For his role in developing low-power, high-performance computer technology used in today’s mobile devices.

Today we take for granted the mobile devices in our pockets that provide the computing performance of yesterday’s supercomputers. For the past two decades, Dan Dobberpuhl has been at the forefront of low-power, high-performance computing technology. Technology that Dan developed made its way directly into Apple’s iPhone and iPad and more broadly into all of today’s mobile electronics.

An Illinois native, Dobberpuhl was born and raised in Streator. He graduated from the University of Illinois in 1967. Upon graduation, he worked as an electronics engineer for the U.S. Department of Defense. He left the Department of Defense to join the General Electric Integrated Circuits Lab in 1973. He worked as a designer of Application Specific Integrated Circuits. 

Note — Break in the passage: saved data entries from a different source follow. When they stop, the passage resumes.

(** C9, as the specification states it, fails: a session file holds a
    snapshot; the next attempt opens the file, and the flush of what it
    wrote raises when thirty characters have reached the file; the file
    then holds the beginning of the new header line, and the snapshot
    it held is gone. *)
Lemma failed_write_loses_the_previous_snapshot :
  let now1 := {| Engine.year := 2024; Engine.month := 5; Engine.day := 17;
                 Engine.hour := 10; Engine.minute := 0; Engine.second := 0 |} in
  let now2 := {| Engine.year := 2024; Engine.month := 5; Engine.day := 17;
                 Engine.hour := 10; Engine.minute := 5; Engine.second := 0 |} in
  let self := Engine.set_session_transcripts
                (Engine.start (@Engine.init nat (lit "session.txt")))
                [{| Engine.id := 1; Engine.text := lit "THIS IS CHUNK ONE.";
                    Engine.status := Engine.Refined;
                    Engine.timestamp := Some 0%Z |}] in
  let saved := Engine._save_session now1 PyFile.NoFault self None in
  let failed := Engine._save_session now2
                  (PyFile.WriteFails 30 (lit "No space left on device"))
                  (fst saved) (snd saved) in
  snd saved = Some (header now1 ++ body (Engine.session_transcripts self))
  /\ snd failed = Some (lit "Transcription Session - 2024-0")
  /\ snd failed <> snd saved.
Proof.
  intros now1 now2 self saved failed.
  split; [subst saved; now rewrite save_session_writes|].
  split; [vm_compute; reflexivity|].
  intros H. vm_compute in H. discriminate H.
Qed.

(** C9 (amended).  engine.py: a snapshot attempt that fails only prints
    "Error saving session: ..."; nothing else of the engine changes,
    the session list in memory is kept, and a later attempt that meets
    no error writes the full snapshot.  The file keeps its previous
    contents when opening it fails.  When the error comes after the
    file was opened, the previous contents are gone: the file holds
    the beginning of the new snapshot, as far as it reached the file,
    which may end in the middle of a line. *)
Theorem failed_snapshot_keeps_the_session_in_memory :
  forall (audio : Type) (self : Engine.engine audio) (d : PyFile.disk)
         (now later : Engine.datetime) (e : str) (k : nat) (flt : PyFile.fault),
    Engine._save_session now (PyFile.OpenFails e) self d
    = (Engine.print self (lit "Error saving session: " ++ e), d)
    /\ Engine._save_session now (PyFile.WriteFails k e) self d
       = (Engine.print self (lit "Error saving session: " ++ e),
          Some (firstn k
                  (header now ++ body (Engine.session_transcripts self))))
    /\ Engine.session_transcripts (fst (Engine._save_session now flt self d))
       = Engine.session_transcripts self
    /\ snd (Engine._save_session later PyFile.NoFault
              (fst (Engine._save_session now flt self d))
              (snd (Engine._save_session now flt self d)))
       = Some (header later ++ body (Engine.session_transcripts self)).
Proof.
  intros audio self d now later e k flt. split; [reflexivity|]. split.
  - unfold Engine._save_session. cbn [PyFile.write_file].
    now rewrite concat_session_writes.
  - assert (S : Engine.session_transcripts
                  (fst (Engine._save_session now flt self d))
                = Engine.session_transcripts self).
    { unfold Engine._save_session.
      destruct (PyFile.write_file _ flt d) as [d' [x|]]; reflexivity. }
    split; [exact S|]. rewrite save_session_writes. cbn [snd].
    now rewrite S.
Qed.

(* ===================================================================== *)
(** * Saving and resuming the session of main.py: C6 *)
(* ===================================================================== *)

Lemma str_eqb_eq s t : PyStr.eqb s t = true <-> s = t.
Proof.
  revert t. induction s as [|c s IH]; intros [|d t]; simpl; try easy.
  rewrite andb_true_iff, Ascii.eqb_eq, IH. split.
  - now intros [-> ->].
  - now intros [= -> ->].
Qed.

Lemma translate_newlines_id s :
  existsb (fun c => Ascii.eqb c "013"%char) s = false ->
  PyFile.translate_newlines s = s.
Proof.
  induction s as [|c r IH]; simpl; [easy|]. intros H.
  apply orb_false_elim in H as [-> H]. now rewrite IH.
Qed.

Lemma split_lines_line cur l tail :
  existsb PyFile.is_newline l = false ->
  PyFile.split_lines cur (l ++ Main.newline ++ tail)
  = (rev cur ++ l ++ Main.newline) :: PyFile.split_lines [] tail.
Proof.
  revert cur. induction l as [|c l IH]; intros cur H.
  - reflexivity.
  - simpl in H. apply orb_false_elim in H as [Hc H].
    cbn [app PyFile.split_lines]. rewrite Hc, (IH _ H).
    cbn [rev]. now rewrite <- app_assoc.
Qed.

Lemma storable_spec line :
  storable line = true ->
  existsb PyFile.is_newline line = false
  /\ existsb (fun c => Ascii.eqb c "013"%char) line = false
  /\ strip line = line.
Proof.
  unfold storable. rewrite andb_true_iff, negb_true_iff, str_eqb_eq.
  intros [H S].
  change (existsb (fun c => PyFile.is_newline c
                            || (fun c => Ascii.eqb c "013"%char) c) line
          = false) in H.
  rewrite existsb_either in H. apply orb_false_elim in H as [H1 H2].
  auto.
Qed.
(** * Voice-agent relay (src/app.py): a shallow embedding and its properties

    The Flask handler [voice_agent] of src/app.py stages an uploaded audio clip
    in a temporary file, sends it through three external services
    (transcription, chat completion, speech synthesis), each behind tenacity's
    [@retry] decorator, and answers with the reply text and the base64 encoding
    of the synthesized audio.

    The handler is written once, as a program over atomic effects on the
    process's surroundings (temporary directory, external services, clock,
    random generator).  [run] interprets such a program on a [world]; the
    external services are deterministic oracles of an [env].

    The script of the page served at [/] ([HTML_CONTENT]) is the caller of
    the handler: what it posts and what it does with the reply are modelled
    too ([formData], [show_result], [atob]). *)

From Stdlib Require Import QArith Lqa Ascii String.
From Stdlib.Strings Require Import Byte.
From stdpp Require Import base option list strings gmap pretty.

Local Open Scope string_scope.
Local Open Scope list_scope.
Local Open Scope nat_scope.

(** ** Python values *)

(** [bytes] objects. *)
Abbreviation bytes := (list Byte.byte).

(** Exceptions that reach the handler.  [PyExc cls msg] is an instance of the
    class [cls] (a subclass of [Exception]) whose [str] is [msg].
    [RetryError n addr e] is [tenacity.RetryError(last_attempt)] where
    [last_attempt] is the [tenacity.Future] of attempt number [n], located at
    address [addr] and holding the exception [e]. *)
Inductive exn : Type :=
| PyExc (cls msg : string)
| RetryError (attempt_number : nat) (addr : N) (last : exn).

(** Result of a call: a value or a raised exception. *)
Inductive outcome (A : Type) : Type :=
| Ok (a : A)
| Raised (e : exn).
Arguments Ok {A} a.
Arguments Raised {A} e.

Definition exn_class (e : exn) : string :=
  match e with
  | PyExc cls _ => cls
  | RetryError _ _ _ => "RetryError"
  end.

(** ['%x' % n]: lower-case hexadecimal digits of [n]. *)
Definition hex_digit (d : N) : ascii :=
  default "0"%char (String.get (N.to_nat d) "0123456789abcdef").

Fixpoint hex_go (fuel : nat) (n : N) (acc : string) : string :=
  match fuel with
  | O => acc
  | S fuel' =>
      let acc' := String (hex_digit (n mod 16)) acc in
      if (n / 16 =? 0)%N then acc' else hex_go fuel' (n / 16)%N acc'
  end.

Definition hex (n : N) : string := hex_go (S (N.size_nat n)) n "".

(** [Future.__repr__] of a finished future that holds an exception:
    ['<%s at %#x state=%s raised %s>']. *)
Definition repr_future (addr : N) (e : exn) : string :=
  "<Future at 0x" +:+ hex addr +:+ " state=finished raised " +:+ exn_class e +:+ ">".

In 1976, he began a career in the microprocessor industry with the Semiconductor Engineering Group at Digital Equipment Corporation. At DEC, he worked as a design engineer leading teams designing microprocessors, such as the DEC T-11 and MicroVAX. Dobberpuhl was extremely successful at DEC and rose to become one of five senior corporate consulting engineers, which was DEC’s highest technical position. He led the design of the first three generations of the highest performing CPUs of that era, the DEC Alpha processors. In addition, he co-authored the widely used textbook, The Design and Analysis of VLSI Circuits. 

In 1993, he founded and directed DECs Palo Alto and Austin Design Centers. These centers were the place where the high-performance, low-power StrongARM chip was developed. After, he co-found the startup company, SiByte. As CEO of SiByte, he led the design of the first commercial Multi-Core System on a Chip processor, SB1250 high-performance System on a Chip. In 2000, at one of the highest valuations for a private fabless chip company, SiByte was acquired by Broadcom Corporation. 

After leaving Broadcom, he co-founded P.A. Semi, a fabless semiconductor company that designed the PWRficient family of Power Architecture processors, which was acquired by Apple in 2008. The low-power, high-performance technology developed in P.A. Semi was the underpinning of the SOC processors used in Apple’s iPhone and iPad devices. 

He retired from Apple in 2009. 

Dobberpuhl remains actively involved in the engineering world as an investor and advisor to a number of startups, including Sprite Robotics, a company founded by Illinois Electrical and Computer Engineering alumni and faculty. A short list of his notable awards includes the 2003 IEEE Solid State Circuits Award; membership in the National Academy of Engineering; the Department of Electrical and Computer Engineering at Illinois’ Distinguished Alumni Award; and the College of Engineering at Illinois’ Distinguished Alumni Award. 

Dan and his wife Carol live in Monterey, California, and will celebrate their 50th wedding anniversary in January. They have two children and two grandchildren.